In early tests, the team's experimental reaction worked and yielded amino acids that were enriched for one chiral form versus the other. The problem was that the favored form was the right-handed form—the one that biology doesn't use.
“We were stuck for a while, but then the light bulb went on—we realized we could do part of the reaction in reverse,” Blackmond says.
When they did that, the reaction no longer preferentially made right-handed amino acids. In a striking example of kinetic resolution, it instead preferentially consumed and depleted the right-handed versions—leaving more of the desired left-handed amino acids. It thus served as a plausible route to homochirality for amino acids used in living cells.
Tying it all together
For the Nature study, the chemists explored a simple reaction with which amino acids in the earliest life forms might have been linked together into the first short proteins (also known as peptides). The reaction had been published earlier by another researcher but had never been investigated for its ability to produce homochiral peptides from racemic or near-racemic mixes of amino acids.
Once again, the chemists ran into what seemed to be an insurmountable obstacle: They discovered that in forming peptide chains of amino acids, the reaction worked faster for linkages of left-handed with right-handed amino acids—the opposite of the desired homochiral peptides.
Still, the team persevered. Ultimately, they discovered that when one type of amino acid in the starting pool of amino acids had even a moderate dominance of the left-handed form—as their other study made plausible—the faster reaction rate for left-handed-to-right-handed linkages preferentially depleted right-handed amino acids, leaving an ever-greater concentration of left-handed ones.
Additionally, the left-right-left-right peptides had a stronger tendency to clump together and fall out of solution as solids.
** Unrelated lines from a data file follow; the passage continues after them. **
(** ** The commit *)

(** C4, as amended.  Once the container has been created and finalized:
    when [changeOwner] decides against a change (which includes every case
    in which it logs a warning), [createSIF] returns no error; when it
    decides for a change and [os.Chown] fails, [createSIF] returns the error
    "while changing image ownership"; in all cases the container stays at
    the destination. *)
Theorem ownership_failures path b squashfile encOpts arch w fs cinfo :
  handed (createSIF path b squashfile encOpts arch) w fs cinfo →
  w_create w = None → w_unload w = None →
  let out := run (createSIF path b squashfile encOpts arch) w fs in
  ∃ uid gid ok warnings,
    (∀ st, changeOwner w st = (Ok (uid, gid, ok), logged st warnings)) ∧
    (ok = false → out.1 = Ok ()) ∧
    (ok = true → w_chown w = None → out.1 = Ok ()) ∧
    (ok = true → ∀ e, w_chown w = Some e →
       out.1 = Err (Errorf "while changing image ownership: %s" [] e)) ∧
    ∃ f, st_fs out.2 !! path = Some f ∧ f_content f = FSIF cinfo.
Proof.
  intros [Hpath (r & fs' & tail & Hcommit & ->)]%createSIF_reached Hcreate Hunload. cbn.
  pose proof (commit_stage_artifact _ _ _ _ _ _ _ _ Hcommit Hpath Hcreate) as Hart.
  destruct Hcommit as [| |uid gid ws ?? Hown|uid gid ws e ?? Hown Hch|uid gid ws ?? Hown Hch];
    try congruence.
  - exists uid, gid, false, ws. repeat split; try done.
  - exists uid, gid, true, ws. repeat split; try done; try congruence.
  - exists uid, gid, true, ws. repeat split; try done; congruence.
Qed.
Lemma batchProcess_hangs_witness :
  batchProcess 2 ["a"; "b"; "c"]%string (Some 2)
    (fun s => if String.eqb s "b" then Pending else Settles 1 (Fulfilled s))
  = Some Pending.
Proof.
  destruct (batchProcess_hangs string string ["a"; "b"; "c"]%string 2
              (fun s => if String.eqb s "b" then Pending
                        else Settles 1 (Fulfilled s))
              (fun s => s) 0) with (fuel := 2%nat) as [H _].
  - lia.
  - intros x Hx. inversion Hx.
  - exists "b"%string. split; [right; left | reflexivity].
  - intros y r Hy [t Ht]. simpl in Hy.
    apply elem_of_cons in Hy as [->|Hy]; [discriminate|].
    apply list_elem_of_singleton in Hy as ->. discriminate.
  - lia.
  - exact H.
Defined.

(** ** The time the batch processor takes *)

Section PromiseAllTime.

Context {A : Type}.

Local Open Scope list_scope.

Lemma max_list_unique (l : list nat) m :
  m ∈ l -> (forall x, x ∈ l -> (x <= m)%nat) -> max_list l = m.
Proof.
  intros Hm Hle. apply Nat.le_antisymm.
  - apply Hle, max_list_elem_of. intros ->. inversion Hm.
  - now apply max_list_elem_of_le.
Qed.

Lemma arrivals_from_times i (ps : list (Promise A)) (ts : list nat) :
  Forall2 (fun p t => exists v, p = Settles t (Fulfilled v)) ps ts ->
  at_time <$> arrivals_from i ps = ts.
Proof.
  intros H. revert i. induction H as [|p t ps ts [v ->] _ IH]; intros i;
    [reflexivity|].
  simpl. f_equal. apply IH.
Qed.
These kinetic resolution-related phenomena thus ended up yielding a surprisingly pure solution of almost fully left-handed peptides.
To Blackmond, the seemingly paradoxical mechanisms uncovered in these studies offer the first convincing and broad explanation for the emergence of homochirality—an explanation that probably works not only for amino acids, she says, but also for other fundamental molecules of biology such as DNA and RNA.